Three years ago, the nearby town of Rosarno saw a riots between migrant laborers, many of them homeless, locals and the police. Migrants had been exploited for years at day wages of about EUR 15 and locals had attacked them with firearms.
The “immigrant rampage” started after a resident fired shots from his balcony at a peaceful demonstration by 2,000 migrants and police “intervened.” After witnessing one such “intervention” by German riot cops on the night before my trip to Italy, I am not surprised the demo escalated. The police had come to protect us and ended up beating and arresting us.
The Western reports I read, in their usually “black-painting,” denounced the desperate struggle of the exploited against their legal exploiters as “race riots” and isolated the exploiters as members of the local mafia, never mentioning the system that bound laborers, “producers” and consumers, caused crime, poverty and racism. Such propaganda repaints class struggles as a traditional conflict between inherently different groups of people, while the only inheritable differences between people are the privileges that arise from controlling private property.
Dumbo Capitalism dominates Southern Italy. Many houses are abandoned; iron bars and heavy doors secure the ones still inhabited. EU-funded projects stand half-finished. Fences around the aridest sandlots deter scavengers. Unlike Germany, it isn’t “beneath” people to rummage garbage piles on the street, although it is beyond the government’s capacity to remove the piles. After roaming the streets from Naples, Calabria and Rome for a week, I can guarantee nothing of value will survive even one hour in a public space.
In Bovalino, the town nearest Benestare, many small shops in town are run by Chinese or Indians. Some Arab men sell cheap household items at an open-air stall near the train station. Brick shanties inhabited by Rroma immigrants stand a stone’s throw from the town’s wealthiest houses. That stones don’t fly proves there’s violence at work.
Contrary to popular prejudice, migration does not end when foot touches ground.

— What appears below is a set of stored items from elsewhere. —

(* ===== verification/ModuleWitness.v ===== *)
(** * The kernel module's theorems on a concrete kernel

    Socket buffers as a length and bytes, queues as lists. *)
From S2P Require Import Prelude CMem Protocol Capi20 CapiUtil Demo Module ModuleSpec ModuleRead ModuleProperties.
From S2P Require Daemon DaemonProperties.
#[local] Open Scope Z_scope.

#[local] Existing Instance capi20_layout.
#[local] Existing Instance capi20_layout_laws.

Record demo_skb := mkSkb { ds_len : Z; ds_data : list byte }.

#[global] Instance demo_skbuff : SkBuff demo_skb := {|
  alloc_skb n := mkSkb 0 (replicate (Z.to_nat n) x00);
  skb_len := ds_len;
  set_skb_len n s := mkSkb n (ds_data s);
  skb_data := ds_data;
  set_skb_data b s := mkSkb (ds_len s) b;
  skb_put n s := mkSkb (ds_len s + n) (ds_data s);
|}.
#[global] Instance demo_skbuff_laws : SkBuffLaws demo_skb.
Proof.
  constructor; try done. intros n Hn. unfold blen. simpl. rewrite length_replicate. lia.
Qed.

#[global] Instance demo_queue : SkQueue demo_skb (list demo_skb) := {|
  skb_queue_head_init := [];
  qlen q := Z.of_nat (length q);
  skb_queue_tail q s := q ++ [s];
  skb_queue_head q s := s :: q;
  skb_dequeue q := (head q, tail q);
  queue_list q := q;
|}.
#[global] Instance demo_queue_laws : SkQueueLaws demo_skb (list demo_skb).
Proof. by constructor. Qed.

#[global] Instance demo_kernel : KernelHeader := {|
  CAPI_MAXDATAWINDOW := 8;
  CAPI_DISCONNECT_B3_RESP := 0x8483;
  CAPI_CONNECT_B3_CONF := 0x8281;
  CAPI_CONNECT_B3_IND := 0x8282;
  EAGAIN := 11;
  EINTR := 4;
  EMSGSIZE := 90;
  EIO := 5;
|}.

(** Card 0 is running, with a queue and one application in a state. *)
Definition demo_card (q : list demo_skb) (a v : nat) : capi20proxy_card (Q:=list demo_skb) :=
  mkCard CARD_RUNNING (Some (mkCtr 1 [] [] [] [])) q (replicate 32 x00) (replicate 8 x00)
    (replicate 128 x00) 0 0 (Z.of_nat (length q)) (<[(a - 1)%nat := Z.of_nat v]> (replicate 240 0)).
Definition demo_module (q : list demo_skb) (a v : nat) : kmodule (skb:=demo_skb) (Q:=list demo_skb) :=
  mkModule (demo_card q a v :: replicate 3 empty_card) true [] [] [] [] [].

Definition demo_msg (n : Z) (bs : list byte) : demo_skb := mkSkb n bs.
Definition demo_bytes : list byte := words [20; 0x0502; 0x10101; 0; 0].

Lemma demo_card_ok q a v : (length q ≤ 33)%nat → (v ≤ 3)%nat → card_ok (demo_card q a v).
Proof.
  intros Hq Hv. constructor; try done.
  - simpl. unfold MAX_SK_PENDING. lia.
  - simpl. by rewrite length_insert.
  - apply Forall_insert; [apply (Forall_replicate _ 240)|]; simpl; lia.
Qed.

Lemma demo_module_ok q a v : (length q ≤ 33)%nat → (v ≤ 3)%nat → module_ok (demo_module q a v).
Proof.
  intros Hq Hv. split; [done|]. constructor; [by apply demo_card_ok|].
  apply (Forall_replicate _ 3), empty_card_ok.
Qed.
Ltac demo_module_ok := apply demo_module_ok; apply Nat.leb_le; vm_compute; reflexivity.

Lemma module_invariant_witness :
  let m := mkSkb 20 demo_bytes in
  ∃ s', (capiproxy_init true;;
         run_handlers [call_open true; call_send_message 0 m; call_read 0 true 100])
          (demo_module [] 1 0) = (Done tt, s') ∧
    Done tt ≠ Faulted Diverged ∧ (Done tt = Faulted OutOfBounds ∨ module_ok s').
Proof.
  intros m. eexists. assert (E : (capiproxy_init true;;
    run_handlers [call_open true; call_send_message 0 m; call_read 0 true 100])
      (demo_module [] 1 0) = (Done tt, _)) by (vm_compute; reflexivity).
  split; [exact E|]. exact (module_invariant _ _ _ _ _ E).
Defined.

Lemma read_safe_witness :
  let s := demo_module [mkSkb 20 demo_bytes] 1 0 in
  (capiproxy_read 0 true 100 s).1 ≠ Faulted NullDeref.
Proof. intros s. apply read_safe. demo_module_ok. Defined.

Lemma read_fifo_witness :
  let q := [mkSkb 3 demo_bytes; mkSkb 20 demo_bytes; mkSkb 20 demo_bytes] in
  let s := demo_module q 1 0 in
  fifo_read 100 q = ((20, demo_bytes), [mkSkb 20 demo_bytes]) ∧
  ∃ s' c', capiproxy_read 0 true 100 s = (Done (Some (fifo_read 100 q).1), s') ∧
    fget cards s' !! 0%nat = Some c' ∧ queue_list (outgoing_queue c') = (fifo_read 100 q).2.
Proof.
  intros q s. split; [vm_compute; reflexivity|].
  assert (Hq : queue_list (outgoing_queue (demo_card q 1 0)) = q) by reflexivity.
  rewrite <- Hq. apply (read_fifo 0 100 (demo_card q 1 0) s); [demo_module_ok|reflexivity|reflexivity|].
  repeat constructor; try eval_le; vm_compute; congruence.
Defined.

Lemma register_appl_message_witness :
  let s := demo_module [] 7 0 in
  ∃ s' c' m, capiproxy_register_appl 0 7 (mkParams 2 20 2048) s = (Done tt, s') ∧
    fget cards s' !! 0%nat = Some c' ∧
    queue_list (outgoing_queue c') = queue_list (outgoing_queue (demo_card [] 7 0)) ++ [m] ∧
    skb_len m = 18 ∧
    DaemonProperties.register_request (take 18 (skb_data m)) 7 2 (Z.min CAPI_MAXDATAWINDOW 20)
      (Z.min 1024 2048) ∧
    applications c' !! Z.to_nat (7 - 1) = Some APPL_WAITING ∧ fget calls s' = fget calls s ++ [queue_task].
Proof.
  intros s. apply (register_appl_message 0 (demo_card [] 7 0) 7 (mkParams 2 20 2048) s);
    [eval_le|eval_range|eval_eq|vm_compute; congruence|eval_le|eval_eq|eval_range|eval_eq|].
  repeat constructor; first [eval_le|eval_lt].
Defined.

Lemma send_message_bounded_witness :
  let m := mkSkb 20 demo_bytes in
  let q := replicate 33 m in
  let s := demo_module q 1 0 in
  let waiting := length (queue_list (outgoing_queue (demo_card q 1 0))) in
  waiting = 33%nat ∧
  ∃ s' c', capiproxy_send_message 0 m s = (Done tt, s') ∧ fget cards s' !! 0%nat = Some c' ∧
    queue_list (outgoing_queue c') =
      (if decide (waiting ≤ 32)%nat then queue_list (outgoing_queue (demo_card q 1 0)) ++ [m]
       else queue_list (outgoing_queue (demo_card q 1 0))) ∧
    fget calls s' = fget calls s ++ (if decide (waiting ≤ 32)%nat then [queue_task] else []).
Proof.
  intros m q s waiting. split; [reflexivity|]. apply (send_message_bounded 0 (demo_card q 1 0) m s);
    [eval_le|demo_module_ok|reflexivity|vm_compute; congruence|eval_le].
Defined.

Lemma write_delivers_witness :
  let s := demo_module [] 1 0 in
  ∃ s' m, capiproxy_write 0 demo_bytes s = (Done (blen demo_bytes), s') ∧
    fget calls s' = fget calls s ++ [handle_capimsg 0 0 m] ∧
    skb_len m = 2 * blen demo_bytes ∧ take (length demo_bytes) (skb_data m) = demo_bytes.
Proof.
  intros s. apply (write_delivers 0 (demo_card [] 1 0) (mkCtr 1 [] [] [] []) demo_bytes 0 s);
    first [eval_le|reflexivity|eval_eq].
Defined.

Lemma ioctl_registration_witness :
  let s := demo_module [] 7 2 in
  ∃ s' c', capiproxy_ioctl 0 (λ _, x00) IOCTL_ERROR_REGFAIL 7 s = (Done 0, s') ∧
    fget cards s' !! 0%nat = Some c' ∧
    applications c' = <[Z.to_nat (7 - 1) := APPL_REVOKED]> (applications (demo_card [] 7 2)) ∧
    fget calls s' = fget calls s ++ [appl_released 0 7] ∧
    ∀ rp, capiproxy_register_appl 0 7 rp s' = (Done tt, s').
Proof.
  intros s. apply (ioctl_registration 0 (demo_card [] 7 2) (mkCtr 1 [] [] [] []) (λ _, x00) false 7 2 s);
    first [reflexivity|eval_range|eval_eq|vm_compute; congruence].
Defined.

Keeping your feet on the ground is a legal battle that lasts years and isolates individuals in their struggles. Even serious lawyers advise matrimony as the only immigration route that really works.
But at hardly twenty years, the boys may draw attention from the few local girls their age, but no tangible support. “They’re just like Arabs,” says one about the native Italians, “the adult children still live with their parents and they won’t let them marry Africans.” The boys often joke about wanting to marry German women; I used to make similar jokes, but for me marriage was never an existential necessity.
As wage laborers from an early age, none of the boys went to school long, neither in Mali, nor in Italy. Our bureaucratized labor market values the “work” of qualified, i.e., licensed, workers – even the incompetent ones – more highly than labor skilled by experience.
Not just does Omar know how to survive deserts and seas, he also knows how to grow crops, herd cattle, keep bees. He has the ability, the village has the work, but the little money he could make would not allow him to even maintain his own household. The locals prefer to keep him a day laborer; in almost two years, he hasn’t had the opportunity to go to school or learn a licensed profession.
One of his friends says: “If I wanted to stay a farmhand, I could have stayed in Mali.” They will move north, sooner or later. They will be bullied, chased, exploited. Some may “make it,” some will not. After four days, I buy a ticket and go back to where I make my money.